Greccy strażacy, którzy w ostatnich dniach gasili kilka pożarów, pozostają w stanie najwyższej gotowości. W znacznej części kraju spodziewany jest silny wiatr, ryzyko rozprzestrzeniania się ognia mocno rośnie.
Duże pożary w Grecjiw ostatnich dniach wybuchły w regionach Etolia-Akarnania, Peloponez, Attyka, Eubea i Chalkidiki.
Rząd w Atenach postanowił w tym roku podwoić liczbę strażaków służących w jednostkach wyspecjalizowanych w walce z wielkopowierzchniowym ogniem. Stosowana ma być też zaczerpnięta od Amerykanów taktyka powietrzno-desantowa, służąca przerywaniu dróg, którymi rozprzestrzeniają się pożary.
Jak sprawdzić, czy pożary nie trawią miejsca naszego urlopu?
Najpopularniejsze źródło informacji o tym, gdzie jest pożar to oczywiście stworzony przez NASA serwis FIRMS (ang. Fire Information for Resource Management System). Jak już kiedyś tłumaczyliśmy w naTemat.pl,NASA FIRMS przedstawia globalne dane pożarowe opracowane na podstawie informacji uzyskanych z satelitów należących do USA oraz ich sojuszników.
Do stworzenia mapy dodatkowo stosowane jest obrazowanie w podczerwieni.
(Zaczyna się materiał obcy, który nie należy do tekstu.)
(** ** evolveGeneration *)

(** [ids.map(id => this.evolutionState.solutions[id])], each element read
    through as [filter] does with [s.scores]: an id without a solution makes
    that read throw. *)
Definition resolve (e : Engine) (st : EvolutionState) (ids : list string)
    : option (list Solution.t) :=
  mapM (fun i => solutions st !! i ≫= fun a => store e !! a) ids.

Definition solutionsOf (st : EvolutionState) (ids : list string) : Op (list Solution.t) :=
  fun e => orTypeError (resolve e st ids) e.

(** [Object.keys(s.scores).length === consistencyChecks.length]. *)
Definition isFullyScored (st : EvolutionState) (s : Solution.t) : bool :=
  (size (Solution.scores s) =? length (consistencyChecks st))%nat.

(** [l.reduce(f)] with no initial value; it throws on an empty array. *)
Definition reduce1 {A} (f : A -> A -> A) (l : list A) : option A :=
  match l with
  | [] => None
  | x :: rest => Some (fold_left f rest x)
  end.

Definition better (check : ConsistencyCheck.t) (best current : Solution.t) : Solution.t :=
  let currentScore := scoreOf current check in
  let bestScore := scoreOf best check in
  if Qltb bestScore currentScore then current else best.

Definition bestForCheck (check : ConsistencyCheck.t) (fullyScored : list Solution.t)
    : option Solution.t :=
  reduce1 (better check) fullyScored.

(** The callback of [consistencyChecks.map].  [extractRelevantContent] calls
    [toLowerCase] on the description and throws when it is not a string. *)
Definition recommend (fullyScored : list Solution.t) (check : ConsistencyCheck.t)
    : option CrossoverRecommendation.t :=
  best ← bestForCheck check fullyScored;
  d ← ConsistencyCheck.description check;
  Some (CrossoverRecommendation.mk
          (ConsistencyCheck.id check)
          (Solution.id best)
          (Solution.scores best !! ConsistencyCheck.id check)
          (Excerpt.extractRelevantContent (Solution.content best) d)).

Definition recommendations (st : EvolutionState) (fullyScored : list Solution.t)
    : option (list CrossoverRecommendation.t) :=
  mapM (recommend fullyScored) (consistencyChecks st).

Definition Qnat (n : nat) : Q := inject_Z (Z.of_nat n).

Definition averageOf (fullyScored : list Solution.t) : number :=
  div (fold_left (fun sum s => add sum (Solution.compositeScore s)) fullyScored (Fin 0))
      (Fin (Qnat (length fullyScored))).

Definition bestOf (fullyScored : list Solution.t) : number :=
  Math_max (Solution.compositeScore <$> fullyScored).

Definition hasConverged (st : EvolutionState) (fullyScored : list Solution.t) : bool :=
  geb (bestOf fullyScored) (overflow (convergenceThreshold st)).

Definition maxGenerationsReached (st : EvolutionState) : bool :=
  Qle_bool (maxGenerations st - 1) (Qnat (currentGeneration st)).

(** The object [bestSolution] references, as [JSON.stringify] prints it. *)
Definition snapshotBest (st : EvolutionState) : Op (option Solution.t) :=
  fun e => (Ok (bestSolution st ≫= fun b => store e !! b), e).

(** [r.score.toFixed(3)] inside a focus line: it throws when the score is
    [undefined]. *)
Definition focusArea (r : CrossoverRecommendation.t) : option (string * string * Q) :=
  q ← CrossoverRecommendation.score r;
  Some (CrossoverRecommendation.checkId r, CrossoverRecommendation.bestSolutionId r, q).

Definition evolveGeneration (now : Z) : Op Reply :=
  let* st := getState in
  let currentGenerationSolutions :=
    default [] (generationHistory st !! currentGeneration st) in
  (if (length currentGenerationSolutions =? 0)%nat then throw NoSolutions else ret tt);;
  let* sols := solutionsOf st currentGenerationSolutions in
  let fullyScored := List.filter (isFullyScored st) sols in
  (if (length fullyScored =? 0)%nat then throw NoFullyScored else ret tt);;
  let* crossoverRecommendations := orTypeError (recommendations st fullyScored) in
  let avgScore := averageOf fullyScored in
  let bestScore := bestOf fullyScored in
  if hasConverged st fullyScored || maxGenerationsReached st then
    setState (with_isComplete st true);;
    let reason := if hasConverged st fullyScored then convergence else max_generations in
    let* best := snapshotBest st in
    ret (Complete reason (currentGeneration st) best bestScore avgScore (now - startTime st))
  else
    setState (with_currentGeneration st (currentGeneration st + 1));;
    let* focusAreas := orTypeError (mapM focusArea crossoverRecommendations) in
    ret (Evolved (currentGeneration st + 1) avgScore bestScore (length fullyScored)
           crossoverRecommendations (populationSize st) focusAreas).

(** ** getEvolutionStatus *)

(** This operation has no [try]/[catch]: a failure here is an exception that
    leaves the method, not an error payload. *)
Definition getEvolutionStatus (now : Z) : Op Reply :=
  fun e =>
    match evolutionState e with
    | None => (Ok StatusNotStarted, e)
    | Some st =>
        let currentGenerationSolutions :=
          default [] (generationHistory st !! currentGeneration st) in
        match resolve e st currentGenerationSolutions with
        | None => (Failed TypeError, e)
        | Some sols =>
            let fullyScored := List.filter (isFullyScored st) sols in
            (Ok (StatusActive (currentGeneration st) (maxGenerations st) (length sols)
                   (populationSize st) (length fullyScored)
                   (bestSolution st ≫= fun b => store e !! b)
                   (isComplete st) (now - startTime st)
                   (length <$> generationHistory st)), e)
        end
    end.

(** ** The five operations as one interface *)

Inductive Call : Type :=
| CallStart (input : StartInput.t) (now : Z)
| CallAdd (input : AddInput.t) (newId : string) (now : Z)
| CallScore (input : ScoreInput.t)
| CallEvolve (now : Z)
| CallStatus (now : Z).

Definition call (c : Call) : Op Reply :=
  match c with
  | CallStart input now => startEvolution input now
  | CallAdd input newId now => addSolution input newId now
  | CallScore input => scoreSolution input
  | CallEvolve now => evolveGeneration now
  | CallStatus now => getEvolutionStatus now
  end.

(** The engine after a sequence of calls. *)
Definition run (calls : list Call) (e : Engine) : Engine :=
  fold_left (fun e c => snd (call c e)) calls e.

(** A call of [startEvolution]. *)
Definition is_start (c : Call) : bool :=
  match c with
  | CallStart _ _ => true
  | _ => false
  end.

(** ** Observations on replies and engines *)

(** The [status] field of a success payload. *)
Definition status (r : Reply) : string :=
  match r with
  | Started _ _ _ _ _ => "started"
  | Added _ _ _ _ => "added"
  | Scored _ _ _ _ _ _ _ => "scored"
  | Complete _ _ _ _ _ _ => "complete"
  | Evolved _ _ _ _ _ _ _ => "evolved"
  | StatusNotStarted => "not_started"
  | StatusActive _ _ _ _ _ _ _ _ _ => "active"
  end.

(** The [reason] field, present in a completion report only. *)
Definition reasonOf (r : Reply) : option Reason :=
  match r with
  | Complete reason _ _ _ _ _ => Some reason
  | _ => None
  end.

(** The [crossoverRecommendations] field, present in an evolved report only. *)
Definition recommendationsOf (r : Reply) : option (list CrossoverRecommendation.t) :=
  match r with
  | Evolved _ _ _ _ recs _ _ => Some recs
  | _ => None
  end.

(** The [compositeScore] field, present in a scored report only. *)
Definition compositeScoreOf (r : Reply) : option number :=
  match r with
  | Scored _ _ _ c _ _ _ => Some c
  | _ => None
  end.

(** The [isFullyScored] field of a scored report. *)
Definition fullyScoredOf (r : Reply) : option bool :=
  match r with
  | Scored _ _ _ _ _ _ b => Some b
  | _ => None
  end.

(** The population counts of a status report. *)
Definition populationOf (r : Reply) : option (nat * nat) :=
  match r with
  | StatusActive _ _ populationSize _ fullyScored _ _ _ _ => Some (populationSize, fullyScored)
  | _ => None
  end.

(** [this.evolutionState.bestSolution.compositeScore], when there is a best
    solution. *)
Definition bestCompositeScore (e : Engine) : option number :=
  st ← evolutionState e;
  b ← bestSolution st;
  s ← store e !! b;
  Some (Solution.compositeScore s).

(** The solution object a solution id designates. *)
Definition solutionAt (e : Engine) (solutionId : string) : option Solution.t :=
  st ← evolutionState e;
  a ← solutions st !! solutionId;
  store e !! a.

(** ** What the operations leave behind *)

(** The object [s] after a successful [scoreSolution] on it. *)
Definition rescored (st : EvolutionState) (s : Solution.t) (checkId : string) (score : Q)
    : Solution.t :=
  let scored := with_scores s (<[checkId := score]> (Solution.scores s)) in
  with_compositeScore scored (composite (consistencyChecks st) scored).

(** ** Invariants of the engine *)

Definition checkIds (st : EvolutionState) : list string :=
  ConsistencyCheck.id <$> consistencyChecks st.

(** Check ids are pairwise distinct, a solution is only ever scored against
    checks of its session, references are never dangling, and the object
    registered under an id carries that id. *)
Definition well_formed (e : Engine) : Prop :=
  match evolutionState e with
  | None => True
  | Some st =>
      NoDup (checkIds st) ∧
      (∀ a s k, store e !! a = Some s → is_Some (Solution.scores s !! k) → k ∈ checkIds st) ∧
      (∀ b, bestSolution st = Some b → b < length (store e)) ∧
      (∀ i a, solutions st !! i = Some a →
         ∃ s, store e !! a = Some s ∧ Solution.id s = i)
  end.

(** The id [i] is in the bucket [generationHistory[g]]. *)
Definition listed (st : EvolutionState) (g : nat) (i : string) : Prop :=
  ∃ ids, generationHistory st !! g = Some ids ∧ i ∈ ids.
Pozwala to na przedstawienie aktualnej sytuacji bez konieczności zbierania komunikatów służb z poszczególnych państw, które czasem spływają po fakcie.
Własny odpowiednik tego systemu opracowała także Europejska Agencja Kosmiczna. Dostęp do niego można uzyskać na dwa sposoby. Pierwszy to skorzystanie z systemu Sentinel-3A World Fire Atlas. Inną opcją jest wejście do zintegrowanego systemu Copernicus, w którym przy okazji można znaleźć informacje dotyczące innych aktualnych zagrożeń w danym regionie.
Dla wielu najwygodniejszą opcją może okazać się jednak zainstalowanie po prostu jednej z kilkunastu dostępnych już zarówno w Sklepie Play, jak i App Store aplikacji na smartfona. Są one łatwe w użyciu, intuicyjne, potrafią same odnaleźć naszą lokalizację i wskazać realne niebezpieczeństwo (lub jego brak).
Do najpopularniejszych aplikacji przydatnych dla turystów odwiedzających strony zagrożone pożarami należą Wildfire Map, Firespot, Fireguard Wildfire Tracker, czy też Watch Duty. Wszystkie one bazują na danych od NASA lub ESA, a niektóre agregują informacje z kilku źródeł, aby jeszcze lepiej ocenić sytuację.